Lemma wp_heap_reserve {A B} (v : vec A) n (k : bool * vec A -> M TW B) Q t w :
  (forall ok cap h, (ok = true -> (vec_len v + n <= cap)%nat) -> (capacity v <= cap)%nat ->
     wp (k (ok, Vec (items v) cap)) Q (mkTW t (set_heap h w))) ->
  wp (p ← on_world (with_heap (try_reserve v n)); k p) Q (mkTW t w).
Proof. intros HQ. wp_step. apply wp_on_world, wp_zoom, wp_try_reserve. auto. Qed.

Lemma wp_booked_try_reserve n (Q : bool -> TW -> Prop) t w :
  (forall ok cap h, (ok = true -> (vec_len (booked t) + n <= cap)%nat) ->
     Q ok (mkTW (set_booked (Vec (items (booked t)) cap) t) (set_heap h w))) ->
  wp (booked_try_reserve n) Q (mkTW t w).
Proof.
  intros HQ. unfold booked_try_reserve. wp_step. wp_step. apply wp_heap_reserve. intros.
  wp_step. apply wp_modify_tbl. wp_step. auto.
Qed.

(** The growth of the table by one slot: either both vectors have room for it,
    or nothing is used of what they may have been given. *)
Lemma wp_grow {A} (k : bool -> M TW A) Q t w :
  (forall cs cf h, (vec_len (slots t) < cs)%nat -> (S (vec_len (slots t)) <= cf)%nat ->
     (capacity (free t) <= cf)%nat ->
     wp (k true) Q (mkTW (set_free (Vec (items (free t)) cf)
                            (set_slots (Vec (items (slots t)) cs) t)) (set_heap h w))) ->
  (forall cs cf h, (capacity (free t) <= cf)%nat ->
     wp (k false) Q (mkTW (set_free (Vec (items (free t)) cf)
                             (set_slots (Vec (items (slots t)) cs) t)) (set_heap h w))) ->
  wp (ok ← slots_try_reserve 1;
      ok ← (if (ok : bool) then free_try_reserve (S (vec_len (slots t)) - vec_len (free t)) else mret false);
      k ok) Q (mkTW t w).
Proof.
  intros Htrue Hfalse. unfold slots_try_reserve, free_try_reserve. wp_step. wp_step. wp_step.
  apply wp_heap_reserve. intros ok cs h Hok _. wp_step. apply wp_modify_tbl. wp_step. wp_step.
  destruct ok.
  - wp_step. wp_step. apply wp_heap_reserve. intros ok2 cf h2 Hok2 Hcf. wp_step. apply wp_modify_tbl.
    wp_step. cbn [tbl compose set_slots free slots items capacity] in *.
    specialize (Hok eq_refl). destruct ok2; [specialize (Hok2 eq_refl) |].
    + apply (Htrue cs cf h2); unfold vec_len in *; simpl in *; lia.
    + apply (Hfalse cs cf h2). done.
  - wp_step. assert (E : free t = Vec (items (free t)) (capacity (free t))) by (by destruct (free t)).
    specialize (Hfalse cs (capacity (free t)) h (le_n _)). rewrite <- E in Hfalse.
    unfold set_free, set_slots in *. simpl in *. done.
Qed.

Lemma wp_refund n lo hi (Q : unit -> TW -> Prop) t w :
  affords (table_domain t) lo hi w -> 0 <= n <= lo ->
  (forall w', billed (table_domain t) (- n) w w' -> effects w' = effects w -> Q tt (mkTW t w')) ->
  wp (with_domain (fun d => uncharge_handles d n)) Q (mkTW t w).
Proof.
  intros Ha Hn HQ. unfold with_domain. wp_step. wp_step. simpl.
  destruct (table_domain t) as [d |]; [| wp_step; apply HQ; [by split | done]].
  apply wp_on_world. eapply wp_uncharge_hier; [done | lia |]. intros ds' Hs. apply HQ; [by split | done].
Qed.

Lemma wp_charge lo hi (Q : unit -> TW -> Prop) t w :
  affords (table_domain t) lo hi w -> 0 <= lo -> 1 <= hi ->
  (forall w', billed (table_domain t) 1 w w' -> Q tt (mkTW t w')) ->
  wp (with_domain charge_handle) Q (mkTW t w).
Proof.
  intros Ha Hlo Hn HQ. unfold with_domain. wp_step. wp_step. simpl.
  destruct (table_domain t) as [d |]; [| wp_step; apply HQ; by split].
  apply wp_on_world. eapply wp_charge_hier; [done | lia | lia |]. intros ds' Hs. apply HQ. by split.
Qed.

End primitive_rules.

What to work on »
From the records above, transcribe exactly the run of lines that opens with the line holding "intros HQ. unfold" and closes with the line holding "(k : bool ->", both included.

Response for this exercise »
  intros HQ. unfold booked_try_reserve. wp_step. wp_step. apply wp_heap_reserve. intros.
  wp_step. apply wp_modify_tbl. wp_step. auto.
Qed.

(** The growth of the table by one slot: either both vectors have room for it,
    or nothing is used of what they may have been given. *)
Lemma wp_grow {A} (k : bool -> M TW A) Q t w :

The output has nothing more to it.